The only worry for me would be that I couldn't pitch these songs to another library if he failed to deliver any syncs (if he paid for life of copyright), but on the other hand I got a fair upfront fee and I'm always free to come up with new music and shop them to better libraries. I would probably never sell my masters of any work I was personally fond of.



Jeremy Spencer said:


> Sounds like you already have a good head on your shoulders.


Compliment taken! Not really a fan myself, but I do the best I can with what I've got...


----------



## Galbaniél (Oct 27, 2022)

HarmonKard said:


> I didnt know that PROs can employ composers. Seems like a potential conflict?


Right, now that you mention it, it doesn't seem ideal or maybe even leagal. I did a double check on his LinkedIn and he (the other composer I mentioned in my OP) was for a couple of years credited with "member services" for my PRO. During those years he was credited as a music producer and sound designer for another company. He has some credits as composer as well, but not during the same years he had PRO credits. Don't know if that makes any difference though, but that's what I can see.



HarmonKard said:


> That's something you need to get clarification on. As RN alluded to, sync fees & mechanicals should be a 50/50 split.


Thank you, Harmon. This is just what I read on the sites' submission page, I haven't contacted the dude yet. Since this is new ground for me I wanted to hear with people here first to get an idea if this seems like a normal and legit (albeit small) company.

Which brings me to:


HarmonKard said:


> THAT is a red flag for me, and makes no sense. Have you asked why this is the case?


Yeah, I agree it seem odd to me too, but I didn't know if it would be reason for caution or not. The site mentions that they, for the moment only sign composers from our country (me and the company share the same country if I haven't made that clear) to their label. I don't know if it's related to some business and taxes practices I'm to dense and/or lazy to understand or just plain weirdness but I figured I could have a greater chance of having my submission reviewed and accepted since his submission inbox wouldn't be full of composers from the entire world.

Since their music search redirects to Sonoton (I also mentioned that in an other post) it may just be that people from other countries can submit to other labels in their catalogue, it still ends up in the same library, it seems.

Anyway, to me, it doesn't come across like: "We are PROUD to ONLY deliver quality music from OUR specific country" or anything like that, which would rub me the wrong way.
If I do contact him I will ask for clarification regarding this and sync fees, for sure.

And also, I apologise if I seem cryptic, I have no real personal interest in hiding my country or even the name of the label, I'm just trying to be a bit more tactful, especially since I haven't even contacted him (yet).
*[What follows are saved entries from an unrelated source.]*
(** What walking changes: the buffers and the inode cache, not the disk. *)
Definition walk_step (s s' : kstate) : Prop :=
  only_fs s s' /\ disk_same s s' /\
  fs s' = fs s <| bufs := bufs (fs s') |> <| lru := lru (fs s') |> <| ide_cmd := ide_cmd (fs s') |> <| icache := icache (fs s') |>.

Lemma walk_step_refl s : walk_step s s.
Proof using. split_and!; [by destruct s|done|by destruct (fs s)]. Qed.

Lemma walk_step_trans s1 s2 s3 : walk_step s1 s2 -> walk_step s2 s3 -> walk_step s1 s3.
Proof using.
  intros (H1 & H2 & H3) (H1' & H2' & H3'). split_and!; [by eapply only_fs_trans|by eapply disk_same_trans|].
  rewrite H3', H3. by destruct (fs s1).
Qed.

Lemma seen_walk s s' : seen s s' -> walk_step s s'.
Proof using.
  intros [(H1 & _ & H3) [H4 H5]]. split_and!; [done|done|]. rewrite H3, H4, H5. by destruct (fs s).
Qed.

Lemma icache_walk s s' f : only_fs s s' -> fs s' = fs s <| icache ::= f |> -> walk_step s s'.
Proof using. intros H1 H2. split_and!; [done|by split; rewrite H2|]. rewrite H2. by destruct (fs s). Qed.

Lemma walk_step_sb s s' : walk_step s s' -> sb (fs s') = sb (fs s).
Proof using. by intros (_ & _ & ->). Qed.

(** Cached fields are those of the disk. *)
Lemma content_fields x y : i_size x = i_size y -> i_addrs x = i_addrs y -> content x V = content y V.
Proof using. destruct x, y; cbn. by intros -> ->. Qed.

Lemma file_ok_fields x y : i_size x = i_size y -> i_addrs x = i_addrs y -> file_ok sbk x V -> file_ok sbk y V.
Proof using. destruct x, y; cbn. intros -> ->. intros [F1 F2 F3 F4 F5]. by constructor. Qed.

(** Entry [j] holds the inode [x], locked by this process, and is up to date. *)
Record locked_at (s : kstate) (j : nat) (x : inode) : Prop := {
  lk_calm : calm s i P;
  lk_rep : cache_rep s P ∅ V D;
  lk_sb : sb (fs s) = sbk;
  lk_inode : icache (fs s) !! j = Some x;
  lk_ref : 0 < i_ref x;
  lk_dev : i_dev x = 1;
  lk_valid : i_valid x <> 0;
  lk_loaded : x = loaded x;
  lk_mine : sl_locked (slock_of s (SL_inode j)) = 1 /\ sl_pid (slock_of s (SL_inode j)) = pid P;
  lk_others : forall k, k <> j -> sl_locked (slock_of s (SL_inode k)) = 0;
  lk_cache : forall k y, icache (fs s) !! k = Some y -> entry_ok y;
}.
E.g. It wouldn't feel right if he's just an honest guy trying to run a label and on the first page of google is a whole forum thread with speculations from some neurotic newbie composer who hasn't even had the balls to contact him.


----------



## Galbaniél (Oct 27, 2022)

jonnybutter said:


> I don‘t know the country or details of the deal, but I think usually the publisher (them) gets the mechanicals and is not obligated to share any of them with you, although sometimes they do anyway.
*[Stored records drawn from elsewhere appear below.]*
(* ===== verification/Mkfs.v ===== *)
(** * The file system image (mkfs.c)

    mkfs writes the image the kernel starts from. Its state is the image, a
    file of sectors, and the next free inode and block. A call of exit(1)
    after an error of the host, or an assertion that fails, is a panic. The
    structures on disk hold their numbers in little-endian order, which is
    what xshort and xint are for; a struct dinode is an [inode] of which only
    the fields on disk are used. *)

From stdpp Require Import functions.
From S2P Require Import Prelude Bytes Machine Spinlock Cprintf Kalloc Vm Proc SleepLock Quiet Bio MemIde Cache Log Commit Trans Inode Dinode Blocks BlockMap ConsoleDev Fs Content Readi Writei.

Definition NINODES : Z := 200.
Definition nbitmap : Z := FSSIZE / (BSIZE * 8) + 1.
Definition ninodeblocks : Z := NINODES / IPB + 1.
Definition nlog : Z := LOGSIZE.
Definition nmeta : Z := 2 + nlog + ninodeblocks + nbitmap.
Definition nblocks : Z := FSSIZE - nmeta.

Record image := Image {
  img : Z -> list Z;
  nsect : Z;
  freeinode : Z;
  freeblock : Z;
}.
#[export] Instance image_eta : Eta image := fun r => Image (img r) (nsect r) (freeinode r) (freeblock r).
#[export] Instance upd_img : Upd img := ltac:(derive_upd).
#[export] Instance upd_nsect : Upd nsect := ltac:(derive_upd).
#[export] Instance upd_freeinode : Upd freeinode := ltac:(derive_upd).
#[export] Instance upd_freeblock : Upd freeblock := ltac:(derive_upd).

Definition mkfs_sb : superblock :=
  SuperBlock FSSIZE nblocks NINODES nlog 2 (2 + nlog) (2 + nlog + ninodeblocks).

(** A read past the end of the image fails; a write there makes it longer. *)
Definition rsect (sec : Z) : M image (list Z) :=
  s <- gets (fun s => s) ;;
  if nsect s <=? sec then panic "read" else ret (img s sec).
Definition wsect (sec : Z) (buf : list Z) : M image unit :=
  modify (fun s => s <| img ::= <[sec := buf]> |> <| nsect ::= Z.max (sec + 1) |>).

Definition winode (inum : Z) (ip : inode) : M image unit :=
  let bn := IBLOCK inum mkfs_sb in
  buf <- rsect bn ;;
  wsect bn (write_dinode (ip <| i_inum := inum |>) buf).
Definition dinode0 : inode := Inode 0 0 0 0 0 0 0 0 0 (replicate 13 0).
Definition rinode (inum : Z) : M image inode :=
  let bn := IBLOCK inum mkfs_sb in
  buf <- rsect bn ;;
  ret (read_dinode buf inum (dinode0 <| i_inum := inum |>)).

Definition mk_ialloc (type : Z) : M image Z :=
  inum <- gets freeinode ;;
  modify (fun s => s <| freeinode ::= Z.add 1 |>) ;;
  winode inum (dinode0 <| i_type := type |> <| i_nlink := 1 |>) ;;
  ret inum.

(** The bitmap with the first [used] bits set. *)
Definition bitmap (used : nat) : list Z :=
  foldl (fun buf i => set_bit (Z.of_nat i) buf) (replicate (Z.to_nat BSIZE) 0) (seq 0 used).
Definition mk_balloc (used : Z) : M image unit :=
  if BSIZE * 8 <=? used then panic "assert"
  else wsect (sb_bmapstart mkfs_sb) (bitmap (Z.to_nat used)).

(** freeblock++ *)
Definition new_block : M image Z :=
  b <- gets freeblock ;;
  modify (fun s => s <| freeblock ::= Z.add 1 |>) ;;
  ret b.

(** din.addrs[k], allocated when it is zero. *)
Definition direct (din : inode) (k : Z) : M image inode :=
  if addr din k =? 0 then
    b <- new_block ;;
    ret (din <| i_addrs ::= zinsert k b |>)
  else ret din.

(** An entry of the indirect block, allocated when it is zero. *)
Definition indirect_entry (din : inode) (fbn : Z) : M image (inode * Z) :=
  indirect <- rsect (addr din NDIRECT) ;;
  let k := 4 * (fbn - NDIRECT) in
  if get32 indirect k =? 0 then
    b <- new_block ;;
    wsect (addr din NDIRECT) (put32 k b indirect) ;;
    ret (din, get32 (put32 k b indirect) k)
  else ret (din, get32 indirect k).

(** The block [fbn] of the file, x in the code. *)
Definition file_block (din : inode) (fbn : Z) : M image (inode * Z) :=
  if fbn <? NDIRECT then
    din <- direct din fbn ;;
    ret (din, addr din fbn)
  else
    din <- direct din NDIRECT ;;
    indirect_entry din fbn.

(** A turn of the while loop of iappend, over the bytes [p]: the number of bytes
    written is n1. *)
Definition iappend_turn (din : inode) (off : Z) (p : list Z) : M image (inode * Z) :=
  let fbn := off / BSIZE in
  let n1 := Z.min (Z.of_nat (length p)) ((fbn + 1) * BSIZE - off) in
  r <- file_block din fbn ;;
  buf <- rsect (snd r) ;;
  wsect (snd r) (splice (off - fbn * BSIZE) (take (Z.to_nat n1) p) buf) ;;
  ret (fst r, n1).

(** The loop; each turn takes one byte or more. *)
Fixpoint iappend_loop (fuel : nat) (din : inode) (off : Z) (p : list Z) : M image (inode * Z) :=
  match p with
  | [] => ret (din, off)
  | _ =>
      match fuel with
      | O => fun s => Fuel s
      | S fuel' =>
          if MAXFILE <=? off / BSIZE then panic "assert"
          else
            r <- iappend_turn din off p ;;
            iappend_loop fuel' (fst r) (off + snd r) (drop (Z.to_nat (snd r)) p)
      end
  end.
Definition iappend (inum : Z) (p : list Z) : M image unit :=
  din <- rinode inum ;;
  r <- iappend_loop (length p) din (i_size din) p ;;
  winode inum (fst r <| i_size := snd r |>).

(** A directory entry, its name cut at DIRSIZ bytes and padded with NULs. *)
Definition mk_dirent (inum : Z) (nm : list Z) : list Z := make_dirent (take DIRSIZ (nm ++ replicate DIRSIZ 0)) inum.

(** while((cc = read(fd, buf, sizeof(buf))) > 0) iappend(inum, buf, cc): [n]
    blocks of input at most. *)
Fixpoint append_file (n : nat) (inum : Z) (data : list Z) : M image unit :=
  match n with
  | O => match data with [] => ret tt | _ => fun s => Fuel s end
  | S n' =>
      match data with
      | [] => ret tt
      | _ =>
          iappend inum (take (Z.to_nat BSIZE) data) ;;
          append_file n' inum (drop (Z.to_nat BSIZE) data)
      end
  end.

(** A file of the command line: its name, and what is in it when it can be
    opened. *)
Definition host_file : Type := list Z * option (list Z).
Definition slash : Z := 47.
Definition underscore : Z := 95.
Definition target (nm : list Z) : list Z :=
  match nm with c :: nm' => if c =? underscore then nm' else nm | [] => [] end.

Definition add_file (rootino : Z) (f : host_file) : M image unit :=
  if bool_decide (slash ∈ fst f) then panic "assert"
  else
    match snd f with
    | None => panic "open"
    | Some data =>
        inum <- mk_ialloc T_FILE ;;
        iappend rootino (mk_dirent inum (target (fst f))) ;;
        append_file (S (length data / Z.to_nat BSIZE)) inum data
    end.
Fixpoint add_files (rootino : Z) (fs : list host_file) : M image unit :=
  match fs with
  | [] => ret tt
  | f :: fs' => add_file rootino f ;; add_files rootino fs'
  end.

Definition sb_block : list Z :=
  put_blocks 0 [sb_size mkfs_sb; sb_nblocks mkfs_sb; sb_ninodes mkfs_sb; sb_nlog mkfs_sb; sb_logstart mkfs_sb;
    sb_inodestart mkfs_sb; sb_bmapstart mkfs_sb] (replicate (Z.to_nat BSIZE) 0).

(** The root directory with its two first entries. *)
Definition mk_root : M image Z :=
  wsect 1 sb_block ;;
  rootino <- mk_ialloc T_DIR ;;
  if negb (rootino =? ROOTINO) then panic "assert"
  else
    iappend rootino (mk_dirent rootino [46]) ;;
    iappend rootino (mk_dirent rootino [46; 46]) ;;
    ret rootino.

(** fix size of root inode dir *)
Definition fix_root (rootino : Z) : M image unit :=
  din <- rinode rootino ;;
  winode rootino (din <| i_size ::= fun off => (off / BSIZE + 1) * BSIZE |>).

Definition mkfs (files : list host_file) : M image unit :=
  modify (fun s => s <| freeblock := nmeta |>) ;;
  forall_ (seq 0 (Z.to_nat FSSIZE)) (fun i => wsect (Z.of_nat i) (replicate (Z.to_nat BSIZE) 0)) ;;
  rootino <- mk_root ;;
  add_files rootino files ;;
  fix_root rootino ;;
  used <- gets freeblock ;;
  mk_balloc used.

(** The image is new, the next inode is 1. *)
Definition image0 : image := Image (fun _ => []) 0 1 0.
Alright, thanks Jonny. I get mechanicals would be very welcome for a movie with, say, a Blu-Ray release, but what would be the mechanicals if it's a streaming only show or a TV commercial? Like everytime the ad agency duplicate the video file to send out to networks? My gut just tells me no one reports that... If I'm not misstaken streaming does generate mechanicals, but it's basically pennies, is that correct?
OTOH the streaming performance royalties are pennies too so mechanicals are maybe more needed now then ever.


jonnybutter said:


> I was offered a deal like this recently and turned it down. I understand the library’s point of view - they need to have a piece - but the writer’s share tends to be paltry enough as it is without it then getting it _halved_. Maybe I should have taken it, since it was a guaranteed sync


Yeah, only time I would consider a deal like that would be for a track I had no emotional attachment to and I also didn't see any potentially bigger gig comming from it, plus were a guaranteed sync.


----------



## jcrosby (Oct 27, 2022)

Galbaniél said:


> Alright, thanks for you input. And yeah, I wouldn't even entertain the idea if the uprfront was a couple of bucks. I should be an "offer I can't refuse" so to speak, especially if were talking life of copyright.
> 
> No worries of seeming cynical, I really appreciate the input. I'm not doubting your experience and expertise, but out of curiosity, what is the danger of selling your master?
> I'm just speculating now, since I don't have a contract in front of me, but, assuming the deal is like this: He pays me a comfortable fee for the master (a lot for a lifetime, a little less if I get some kind of reversion cluse). We split the sync fee 50/50. He, as the master owner gets 50% of the master royalties and me (being the only performer) gets 50% (and many countries doesn't seem to pay these in sync anyway). I get 100% of my writer's share and he gets 100% publisher's share for performance royalties. Assuming no hidden malice in the fine print, would you say this is a bad deal?
> ...


Are you absolutely sure the fee is a buyout, and not an advance? Are you sure it's full ownership and not perpetual exclusivity? While they might as well be synonymous, it's still a distinction worth making...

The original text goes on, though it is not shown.